Das ist Immermann’s »Merlin«, von einer dramatischen Gestalt – wie Jeder einsieht – so weit als möglich entfernt. Um diesem Uebelstande einigermassen abzuhelfen, beschränkt Lipiner den Stoff seiner Operndichtung auf die Beziehungen Merlin’s, dessen Doppelwesen beibehalten wird, zu Artus, zur Tafelrunde und zu Viviane, alles beiseite lassend, was an den Gral erinnern könnte. Bei Lipiner ist Merlin der Barde, Seher und Waffenheld, der dem Artus in den Kämpfen der Briten gegen die heidnischen Sachsen beisteht. Gleich zu Anfang des 1. Actes rettet er das durch Verrath bedrohte britische Heer und entdeckt lediglich durch die Kraft seines Seherauges den Verräther. Aber nur mit Hilfe eines Dämons, der dem Teufelssohne dienen muß, sind die Feinde mit Blindheit geschlagen und besiegt worden. Der Dämon, der widerwillig gehorcht hat, beschwört die Wasserfee Morgana um Auskunft, wie das Auge Merlin’s zu blenden wäre; und Morgana verkündet, daß der arme Merlin bereits von einem Weibe geblendet worden sei. Dieses Weib ist Viviane. Merlin hat sie schon früher einmal gesehen, und obwohl er sich’s nicht eingestehen will, ist jene flüchtige Begegnung auf ihn nicht ohne Eindruck geblieben. Jetzt, mitten in der Feier des Siegesfestes, als der Barde eben den Preis der Helden singt, erscheint Viviane abermals, vor ihm. Verwirrung und bange Ahnung unbekannten Unheils ergreift die Beiden. Umsonst will er sich von diesem Schauer befreien und wieder in die Saiten der Harfe greifen: sie versagt ihm jeden Ton. Erschüttert von dieser ernsten Mahnung aus der Geisterwelt, stößt er Viviane als »Teufelin« (was sie entschieden nicht ist) von sich. Trotz dieser energischen Abweisung geht es im nächsten Acte ohne neuerliche Veranlassung noch weiter abwärts mit Merlin. Er verliert seine Sehergabe. Artus zieht auf Abenteuer aus und läßt seinen Neffen Modred als Reichsverweser zurück. Modred aber strebt nach der Krone und verbündet sich zu diesem Zwecke mit den Sachsen. Der Verrath ist Thatsache, aber Merlin vermag in Modred’s Antlitz keine Schuld zu lesen und Artus zieht beruhigt von dannen. Freilich sind Merlins Gedanken noch immer bei Viviane. Der Dämon bemerkt dies und beschließt, seinen Gebieter in die Arme des Mädchens zu treiben. Ueberflüssige Arbeit! Denn wir wissen ja schon aus dem Munde Morgana’s, daß Viviane für Merlin bestimmt ist. Der Dämon weiß es aber nicht: er hält sie nur ihrer Schönheit wegen für geeignet, Merlins Verderben zu werden.

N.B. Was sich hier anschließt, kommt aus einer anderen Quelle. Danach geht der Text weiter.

(** When [quantify] returns, it returns one record for every well whose
    label is a control label or matches the pattern, in the order of the
    input files: the record carries the file name and the label of the
    well, the plate and position found in the file name, and a normalised
    value; and the plate of every record has control wells. *)
Lemma quantify_records
    (xy_search : string → option (string * Z)) (image_score : string → Z)
    (pattern_search : string → bool)
    (imagefiles plate_control : list string) (cap : Z) (schematic : list string)
    (images : list Image) (printed : list line) :
  quantify xy_search image_score pattern_search imagefiles plate_control cap schematic
    = Ok (images, printed) →
  Forall2 (λ fg img,
      fl_filename img = fg.1 ∧ group img = fg.2 ∧
      xy_search fg.1 = Some (plate img, xy img) ∧
      is_Some (normalized_value img) ∧
      Exists (λ c, group c ∈ plate_control ∧ plate c = plate img) images)
    (filter (λ fg, included pattern_search plate_control fg.2 = true)
       (zip imagefiles schematic))
    images.
Proof. apply quantify_Ok_records. Qed.

Lemma quantify_records_witness :
  ∃ images printed,
    quantify
      (xy_table [("P1_XY01_CH1.tif", ("P1", 1)); ("P1_XY02_CH1.tif", ("P1", 2))])
      (score_table [("P1_XY01_CH1.tif", 100); ("P1_XY02_CH1.tif", 75)])
      (λ _, true) ["P1_XY01_CH1.tif"; "P1_XY02_CH1.tif"] ["B"] (-1) ["B"; "T"]
    = Ok (images, printed) ∧
    Forall2 (λ fg img,
        fl_filename img = fg.1 ∧ group img = fg.2 ∧
        xy_table [("P1_XY01_CH1.tif", ("P1", 1)); ("P1_XY02_CH1.tif", ("P1", 2))] fg.1
          = Some (plate img, xy img) ∧
        is_Some (normalized_value img) ∧
        Exists (λ c, group c ∈ ["B"] ∧ plate c = plate img) images)
      (filter (λ fg, included (λ _, true) ["B"] fg.2 = true)
         (zip ["P1_XY01_CH1.tif"; "P1_XY02_CH1.tif"] ["B"; "T"]))
      images.
Proof.
  eexists _, _. split; [vm_compute; reflexivity|].
  apply (quantify_records
           (xy_table [("P1_XY01_CH1.tif", ("P1", 1)); ("P1_XY02_CH1.tif", ("P1", 2))])
           (score_table [("P1_XY01_CH1.tif", 100); ("P1_XY02_CH1.tif", 75)])
           (λ _, true) ["P1_XY01_CH1.tif"; "P1_XY02_CH1.tif"] ["B"] (-1) ["B"; "T"] _ []).
  vm_compute. reflexivity.
Defined.

(** A file name without plate and position stops [quantify] with the fatal
    user error that names the file, before any score is computed; it is the
    first such file among the wells that are quantified that is named.
    Wells that are left out by their label are not looked at. *)
Lemma quantify_missing_xy
    (xy_search : string → option (string * Z)) (image_score : string → Z)
    (pattern_search : string → bool)
    (imagefiles plate_control : list string) (cap : Z) (schematic : list string)
    (pre post : list (string * string)) (f g : string) :
  filter (λ fg, included pattern_search plate_control fg.2 = true)
    (zip imagefiles schematic) = pre ++ (f, g) :: post →
  Forall (λ fg, is_Some (xy_search fg.1)) pre →
  xy_search f = None →
  quantify xy_search image_score pattern_search imagefiles plate_control cap schematic
  = Raise (UserError (missing_xy f)).
Proof.
  intros Hwells Hpre Hf. unfold quantify. rewrite Hwells.
  rewrite (traverse_first_failure _ pre post (f, g) (UserError (missing_xy f))); [done| |].
  - eapply Forall_impl; [exact Hpre|]. intros [f' g'] [[p k] Hfg]. cbn in *.
    unfold new_Image. rewrite Hfg. by eexists.
  - unfold new_Image. cbn. by rewrite Hf.
Qed.

Lemma quantify_missing_xy_witness :
  quantify (xy_table [("P1_XY01_CH1.tif", ("P1", 1))]) (λ _, 100) (λ g, bool_decide (g = "T"))
    ["well0.tif"; "P1_XY01_CH1.tif"; "well2.tif"; "well3.tif"] ["B"] (-1)
    ["X"; "B"; "T"; "T"]
  = Raise (UserError (missing_xy "well2.tif")).
Proof.
  apply (quantify_missing_xy (xy_table [("P1_XY01_CH1.tif", ("P1", 1))]) (λ _, 100)
           (λ g, bool_decide (g = "T"))
           ["well0.tif"; "P1_XY01_CH1.tif"; "well2.tif"; "well3.tif"] ["B"] (-1)
           ["X"; "B"; "T"; "T"] [("P1_XY01_CH1.tif", "B")] [("well3.tif", "T")]
           "well2.tif" "T").
  - reflexivity.
  - repeat constructor. vm_compute. eauto.
  - reflexivity.
Defined.

Lemma elem_of_dedup (l : list string) (x : string) : x ∈ dedup l ↔ x ∈ l.
Proof.
  induction l as [|y l IH]; [done|]. cbn [dedup].
  rewrite !elem_of_cons, list_elem_of_filter, IH.
  destruct (decide (x = y)); tauto.
Qed.

Lemma NoDup_dedup (l : list string) : NoDup (dedup l).
Proof.
  induction l as [|y l IH]; [constructor|]. cbn [dedup]. constructor.
  - intros [Hne _]%list_elem_of_filter. done.
  - by apply NoDup_filter.
Qed.

Lemma sum_indicator (keys : list string) (k0 : string) :
  NoDup keys → k0 ∈ keys →
  sum_list_with (λ k, if decide (k0 = k) then 1 else 0)%nat keys = 1%nat.
Proof.
  induction 1 as [|k keys Hk _ IH]; [by intros ?%elem_of_nil|].
  cbn. intros [->|Hin]%elem_of_cons.
  - rewrite decide_True by done.
    assert (sum_list_with (λ k0, if decide (k = k0) then 1 else 0)%nat keys = 0%nat) as ->;
      [|done].
    clear IH. induction keys as [|k' keys IH]; [done|]. cbn.
    rewrite decide_False by (intros ->; apply Hk; by left).
    apply IH. intros Hin. apply Hk. by right.
  - rewrite decide_False by (intros <-; done). by rewrite IH.
Qed.

(** Records that all carry one of a list of distinct labels are split by
    these labels without loss and without repetition. *)
Lemma length_by_group (keys : list string) (images : list Image) :
  NoDup keys → Forall (λ img, group img ∈ keys) images →
  sum_list_with (λ g, length (filter (λ img, group img = g) images)) keys
  = length images.
Proof.
  intros Hkeys. induction 1 as [|img images Himg _ IH].
  - clear Hkeys. induction keys as [|k keys IHk]; [done|]. cbn. apply IHk.
  - assert (sum_list_with (λ g, length (filter (λ img, group img = g) (img :: images))) keys
            = (sum_list_with (λ k, if decide (group img = k) then 1 else 0) keys
               + sum_list_with (λ g, length (filter (λ img, group img = g) images)) keys)%nat)
      as ->.
    { clear. induction keys as [|k keys IHk]; [done|]. cbn [sum_list_with].
      rewrite IHk, filter_cons. destruct (decide (group img = k)); cbn [length]; lia. }
    rewrite IH, (sum_indicator keys (group img) Hkeys Himg). done.
Qed.

Lemma elem_of_zip_snd {A B} (l : list A) (k : list B) (x : A * B) :
  x ∈ zip l k → x.2 ∈ k.
Proof.
  revert k. induction l as [|a l IH]; intros [|b k]; cbn; try by intros ?%elem_of_nil.
  intros [->|Hin]%elem_of_cons; [by left|]. right. by apply IH.
Qed.

(** When [main] returns, the result set has one entry for each label of
    the schematic that is a control label or matches the pattern, in the
    order in which the labels first occur and without repetition; the entry
    of a label lists the normalised values of the records with this label,
    in the order of the input files; and every record that was quantified is
    listed exactly once. *)
Lemma main_result_set
    (xy_search : string → option (string * Z)) (image_score : string → Z)
    (pattern_search : string → bool) (LAYOUT_DEFAULT : list string)
    (imagefiles : list string) (cap : Z) (platefile : option (list (list string)))
    (plate_control plate_ignore : list string)
    (results : list (string * list (option pyfloat))) (printed : list line) :
  main xy_search image_score pattern_search LAYOUT_DEFAULT imagefiles cap platefile
    plate_control plate_ignore = Ok (results, printed) →
  ∃ wells images,
    get_schematic LAYOUT_DEFAULT platefile (Z.of_nat (length imagefiles)) plate_ignore true
      = Ok (Flat wells) ∧
    quantify xy_search image_score pattern_search imagefiles plate_control cap wells
      = Ok (images, printed) ∧
    fst <$> results = filter (λ g, included pattern_search plate_control g = true)
                        (dedup wells) ∧
    NoDup (fst <$> results) ∧
    Forall (λ entry,
        entry.2 = normalized_value <$> filter (λ img, group img = entry.1) images)
      results ∧
    sum_list_with (λ entry, length entry.2) results = length images.
Proof.
  unfold main.
  destruct (get_schematic _ _ _ _ _) as [s|] eqn:Hschematic; [|done].
  assert (∃ wells, s = Flat wells) as [wells ->].
  { unfold get_schematic in Hschematic. destruct platefile as [rows|].
    - cbv zeta in Hschematic.
      destruct (if decide _ then _ else _) as [grid|]; [|done].
      injection Hschematic as <-. by eexists.
    - injection Hschematic as <-. by eexists. }
  change (Ok (Flat wells) ≫= ?f) with (f (Flat wells)). cbv beta iota.
  destruct (quantify _ _ _ _ _ _ _) as [[images out]|] eqn:Hquantify; [|done].
  change (Ok (images, out) ≫= ?f) with (f (images, out)). cbv beta zeta.
  cbn [fst snd]. intros [= <- <-].
  exists wells, images. split; [done|]. split; [done|].
  set (keys := filter _ (dedup wells)).
  assert (NoDup keys) as Hkeys by apply NoDup_filter, NoDup_dedup.
  rewrite <- list_fmap_compose.
  assert ((fst ∘ (λ g : string,
             (g, normalized_value <$> filter (λ img, group img = g) images))) <$> keys
          = keys) as Hfst.
  { rewrite <- (list_fmap_id keys) at 2. by apply list_fmap_ext. }
  rewrite Hfst. split; [done|]. split; [done|]. split.
  - apply Forall_fmap, Forall_forall. by intros g _.
  - apply quantify_Ok_records in Hquantify.
    rewrite <- (length_by_group keys images Hkeys).
    + clear. induction keys as [|k keys IH]; [done|]. cbn.
      by rewrite length_fmap, IH.
    + eapply Forall2_Forall_r; [exact Hquantify|].
      apply Forall_forall. intros fg [Hincl Hin]%list_elem_of_filter img (_ & -> & _).
      apply list_elem_of_filter. split; [done|].
      apply elem_of_dedup. by eapply elem_of_zip_snd.
Qed.
(** * Aided: reactive core, ownership scopes and LIS-based keyed reconciliation

    A shallow embedding of the TypeScript sources
    - [internal/lis.ts]        (modules [Lis], [Patience]),
    - [components/For.ts]      (modules [Reconciler], [Keyed]),
    - [internal/scheduler.ts], [primitives/signal.ts], [primitives/effect.ts]
                               (module [Reactive]),
    - [primitives/memo.ts]     (module [Memo]),
    - [primitives/effect.ts] with [lifecycle/lifecycle.ts]
                               (module [Owned]),
    - [lifecycle/lifecycle.ts], [lifecycle/context.ts]
                               (modules [Lifecycle], [Context]),
    - [components/virtualizer.ts], [components/Show.ts]
                               (modules [Virtualizer], [ShowComponent]),
    together with the properties the design document states about them and
    further properties read off the code.

    A JavaScript number is [NaN], an infinity or a finite number, and the
    finite numbers are the integers [Z] (fractions are outside the model);
    indices and lengths are integers. A value that may be [undefined] is an
    [option]. *)

From stdpp Require Import base tactics option list numbers strings sets gmap.
From Stdlib Require Import ZArith Lia.

(** ** JavaScript values used by the sources *)

Module Js.

Local Open Scope Z_scope.

(** A number, or [undefined] ([None]). *)
Abbreviation value := (option Z).

(** [arr[i]] on an array-like: [undefined] outside the bounds. *)
Definition get {A} (arr : list A) (i : Z) : option A :=
  if i <? 0 then None else arr !! Z.to_nat i.

(** [arr[idx]] where the index itself may be [undefined]. *)
Definition get_at {A} (arr : list A) (idx : value) : option A :=
  idx ≫= get arr.
(** * Steganographic image authentication: LSB codec, verification matcher
      and attack simulator

    A shallow embedding of the services [SteganographyService],
    [CryptographyService] and [AttackSimulationService] of the server.

    Conventions of the embedding:
    - a Node [Buffer] (a [Uint8Array]) is a [list byte]; a read outside the
      array yields [undefined] (here [None]) and a write outside the array
      is dropped, as for every integer-indexed exotic object;
    - a JavaScript number that the code uses as an index or a counter is a
      [Z]; a position that is negative stands for every index that is not
      a valid array index below the length (negative or fractional
      numbers): the guard [pos < length] lets it through, the read yields
      [undefined] and the write is dropped;
    - a JavaScript string is a [string]; [NaN] is [None];
    - [try]/[catch] and rejected promises are an exception monad [Exc];
    - the collaborators that are not part of the repository (sharp, Node's
      crypto, the database) are fields of a record [Runtime]. *)

From Stdlib Require Import ZArith QArith Ascii String DecimalString Lia.
From Stdlib.Strings Require Import Byte.
From stdpp Require Import base list strings.

Local Open Scope Z_scope.

(** ** JavaScript values *)

Module JS.

(** The numeric value of an element of a [Uint8Array]. *)
Definition byte_val (b : byte) : Z := Z.of_N (Byte.to_N b).

(** Storing a number into a [Uint8Array] keeps it modulo 256. *)
Definition to_uint8 (z : Z) : byte :=
  default x00 (Byte.of_N (Z.to_N (z mod 256))).

(** [buf[pos]]: [undefined] outside the array. *)
Definition get (buf : list byte) (pos : Z) : option byte :=
  if 0 <=? pos then buf !! Z.to_nat pos else None.

(** [buf[pos] = v]: dropped outside the array. *)
Definition set (buf : list byte) (pos : Z) (v : Z) : list byte :=
  if (0 <=? pos) && (pos <? Z.of_nat (length buf))
  then <[Z.to_nat pos := to_uint8 v]> buf
  else buf.

(** [ToInt32] of an element read: [undefined] becomes [NaN], then 0. *)
Definition elem_to_int32 (v : option byte) : Z :=
  from_option byte_val 0 v.

(** [ToInt32] of a number that may be [NaN]. *)
Definition to_int32 (v : option Z) : Z := default 0 v.

(** [parseInt(c)] on a string of one character, radix 10: a decimal digit
    gives its value, any other character gives [NaN]. *)
Definition parseInt_char (c : ascii) : option Z :=
  let n := Z.of_nat (nat_of_ascii c) in
  if (48 <=? n) && (n <=? 57) then Some (n - 48) else None.

(** [n.toString()] for an integer [n]. *)
Definition toString (n : Z) : string := NilZero.string_of_int (Z.to_int n).

(** Numbers as results of floating-point computations: [NaN] or a
    rational. *)
Inductive number : Type :=
| NaN : number
| Num (q : Q) : number.

(** What a [throw] carries: an [Error] object with its message, or any
    other value. *)
Inductive thrown : Type :=
| ErrorObj (message : string) : thrown
| OtherValue : thrown.

(** [error instanceof Error ? error.message : 'Unknown error'] *)
Definition message_of (e : thrown) : string :=
  match e with
  | ErrorObj m => m
  | OtherValue => "Unknown error"
  end.

End JS.

#[global] Instance byte_eq_decision : EqDecision byte := Byte.byte_eq_dec.

(** ** Exceptions *)

Inductive Exc (A : Type) : Type :=
| Return (a : A) : Exc A
| Throw (e : JS.thrown) : Exc A.
Arguments Return {A} a.
Arguments Throw {A} e.

#[global] Instance exc_ret : MRet Exc := fun A a => Return a.
(* ===== verification/RingBuffer.v ===== *)
(** * The lock-free ring buffer (libjack/ringbuffer.c)

    [jack_ringbuffer_t] is the C structure field by field; every [size_t]
    computation is done modulo 2^64.  The abstract specification is a byte
    queue of capacity [size - 1] ([contents] is the abstraction function) and
    the theorems show that every operation refines its queue counterpart.
    The last section runs the reader and the writer as two threads that
    interleave at the granularity of single memory accesses. *)

From S2P Require Import Prelude.

Local Open Scope Z_scope.

Module RingBuffer.

Record jack_ringbuffer_t := mk_rb {
  rb_buf : list Z;
  write_ptr : Z;
  read_ptr : Z;
  size : Z;
  size_mask : Z;
  mlocked : Z
}.

(** [vec[i]]: a pointer into [rb_buf] (as an offset) and a length.  The
    pointer of the second part is left unset when the data is contiguous. *)
Record jack_ringbuffer_data_t := mk_vec { vec_buf : option Z; vec_len : Z }.

(** The loop [for (p = 1; 1 << p < sz; p++);] on [int] values.  Shifting into
    the sign bit has no defined value in C: the loop then has no result. *)
Fixpoint power_of_two_loop (fuel : nat) (p sz : Z) : option Z :=
  match fuel with
  | O => None
  | S fuel =>
      if 30 <? p then None
      else if Z.shiftl 1 p <? sz then power_of_two_loop fuel (p + 1) sz
      else Some p
  end.

Inductive create_result :=
| CreateUndefined
| CreateNull
| Created (rb : jack_ringbuffer_t).

(** [fresh] is the uninitialised content of the block [malloc] returns for
    the data, [None] when it fails; [rb_ok] tells whether the first [malloc]
    succeeds. *)
Definition jack_ringbuffer_create
    (rb_ok : bool) (fresh : Z -> option (list Z)) (sz : Z) : create_result :=
  if negb rb_ok then CreateNull
  else match power_of_two_loop 31 1 sz with
       | None => CreateUndefined
       | Some p =>
           let size := Z.shiftl 1 p in
           match fresh size with
           | None => CreateNull
           | Some b =>
               Created {| rb_buf := b; write_ptr := 0; read_ptr := 0;
                          size := size; size_mask := size - 1; mlocked := 0 |}
           end
       end.

(** [USE_MLOCK] build: [mlock_rc] is what the system call returns. *)
Definition jack_ringbuffer_mlock (mlock_rc : Z) (rb : jack_ringbuffer_t)
    : Z * jack_ringbuffer_t :=
  if negb (mlock_rc =? 0) then (-1, rb)
  else (0, {| rb_buf := rb_buf rb; write_ptr := write_ptr rb;
              read_ptr := read_ptr rb; size := size rb;
              size_mask := size_mask rb; mlocked := 1 |}).

Definition set_read_ptr (rb : jack_ringbuffer_t) (r : Z) : jack_ringbuffer_t :=
  {| rb_buf := rb_buf rb; write_ptr := write_ptr rb; read_ptr := r;
     size := size rb; size_mask := size_mask rb; mlocked := mlocked rb |}.

Definition set_write_ptr (rb : jack_ringbuffer_t) (w : Z) : jack_ringbuffer_t :=
  {| rb_buf := rb_buf rb; write_ptr := w; read_ptr := read_ptr rb;
     size := size rb; size_mask := size_mask rb; mlocked := mlocked rb |}.

Definition set_buf (rb : jack_ringbuffer_t) (b : list Z) : jack_ringbuffer_t :=
  {| rb_buf := b; write_ptr := write_ptr rb; read_ptr := read_ptr rb;
     size := size rb; size_mask := size_mask rb; mlocked := mlocked rb |}.

Definition jack_ringbuffer_reset (rb : jack_ringbuffer_t) : jack_ringbuffer_t :=
  set_write_ptr (set_read_ptr rb 0) 0.

Definition jack_ringbuffer_read_space (rb : jack_ringbuffer_t) : Z :=
  let w := write_ptr rb in
  let r := read_ptr rb in
  if w >? r then u64 (w - r)
  else Z.land (u64 (u64 (w - r) + size rb)) (size_mask rb).

Definition jack_ringbuffer_write_space (rb : jack_ringbuffer_t) : Z :=
  let w := write_ptr rb in
  let r := read_ptr rb in
  if w >? r then u64 (Z.land (u64 (u64 (r - w) + size rb)) (size_mask rb) - 1)
  else if w <? r then u64 (u64 (r - w) - 1)
  else u64 (size rb - 1).

(** Returns the count, the bytes stored at [dest], and the new structure. *)
Definition jack_ringbuffer_read (rb : jack_ringbuffer_t) (cnt : Z)
    : Z * list Z * jack_ringbuffer_t :=
  let free_cnt := jack_ringbuffer_read_space rb in
  if free_cnt =? 0 then (0, [], rb)
  else
    let to_read := if cnt >? free_cnt then free_cnt else cnt in
    let cnt2 := u64 (read_ptr rb + to_read) in
    let '(n1, n2) :=
      if cnt2 >? size rb
      then (u64 (size rb - read_ptr rb), Z.land cnt2 (size_mask rb))
      else (to_read, 0) in
    let dest1 := load_n (rb_buf rb) (read_ptr rb) n1 in
    let rb1 := set_read_ptr rb (Z.land (u64 (read_ptr rb + n1)) (size_mask rb)) in
    if negb (n2 =? 0) then
      let dest2 := load_n (rb_buf rb1) (read_ptr rb1) n2 in
      let rb2 := set_read_ptr rb1 (Z.land (u64 (read_ptr rb1 + n2)) (size_mask rb1)) in
      (to_read, dest1 ++ dest2, rb2)
    else (to_read, dest1, rb1).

Der Zaubergarten des zweiten Aktes

Zufällig geräth sie in Merlins Zaubergarten und trifft auf eine verschlossene Tempelpforte, die sich – wie der Dämon versichert – nur dem Meister und dem, der ihn bezwingt, eröffnet. Siehe da, auf Vivianes einfache Bitte thut sich die Pforte, die in Merlins Heiligthum führt, von selbst auf. Ueber den Altar des Tempels ist ein Zauberschleier gebreitet, und wessen Haupt dieser Schleier berührt, der muß von unlösbaren Ketten gefesselt zeitlebens in einem Felsenkerker schmachten. Zunächst entwickelt sich aus dem in die Höhe fliegenden Schleier freilich nur – ein Feenballet, aber das Schlimme folgt allsogleich. Während des Geisterreigens erscheint Merlin. Jetzt oder nie muß es zu einer Liebesscene kommen. Lange halten sie sich umarmt, da stürmt von draußen der Aufruhr herein und Modred wird zum Könige ausgerufen. Zu spät erkennt Merlin die Wandlung, die mit ihm vorgegangen. »Weh, betrogen! Der Fürst durch mich belogen! Mein Seheraug’ ist mir geraubt, die Gnade wich von meinem Haupt!« Für immer will er sich von dem unseligen Weibe trennen; aber Viviane läßt ihn nicht mehr los, und um sich seiner zu versichern, wirft sie ihm schließlich den verhängnißvollen Schleier über das Haupt. Augenblicklich wirkt der Zauber und wir sehen im nächsten Momente Merlin – mit feurig glühenden Ketten an einen Felsen geschmiedet daliegen. – Trostlos wacht und träumt Viviane am Unglücksorte. Morgana erscheint und richtet sie mit den Worten auf:

»Wenn am dunklen Scheidepfad
Jauchzend der Verderber naht:
Liebe, stärker als der Tod,
Wird des Unheils Mächte zwingen,
ew’ges Heil dem Freund erringen.«

Dies ist das Programm des letzten Actes, der die Sache rasch zu Ende führt. Artus hat gegen Modred und die Sachsen zum Schwerte gegriffen, befindet sich aber in größer Roth, und Merlin, der allein helfen könnte, ist verschwunden. Ueberall gesucht, wird Merlin endlich – selbst in hilflosester Lage – aufgefunden. Um Fürst und Volk zu retten, schreit er nach Erlösung aus der Haft, sei es auch um den Preis der ewigen Seligkeit. Da fallen ihm plötzlich die Ketten ab, er eilt fort in die Schlacht und wendet sie zum Siege für Artus, zum Tode für sich selbst. An seinem Sterbelager machen sich Viviane und der Dämon den Besitz Merlins streitig. Da ruft Viviane: »Mein bist Du im Tod und nach dem Tod« und durchbohrt sich mit einem Dolche. Der Dämon versinkt, Morgana’s Spruch hat sich erfüllt, die Liebe den Sieg über die Hölle errungen.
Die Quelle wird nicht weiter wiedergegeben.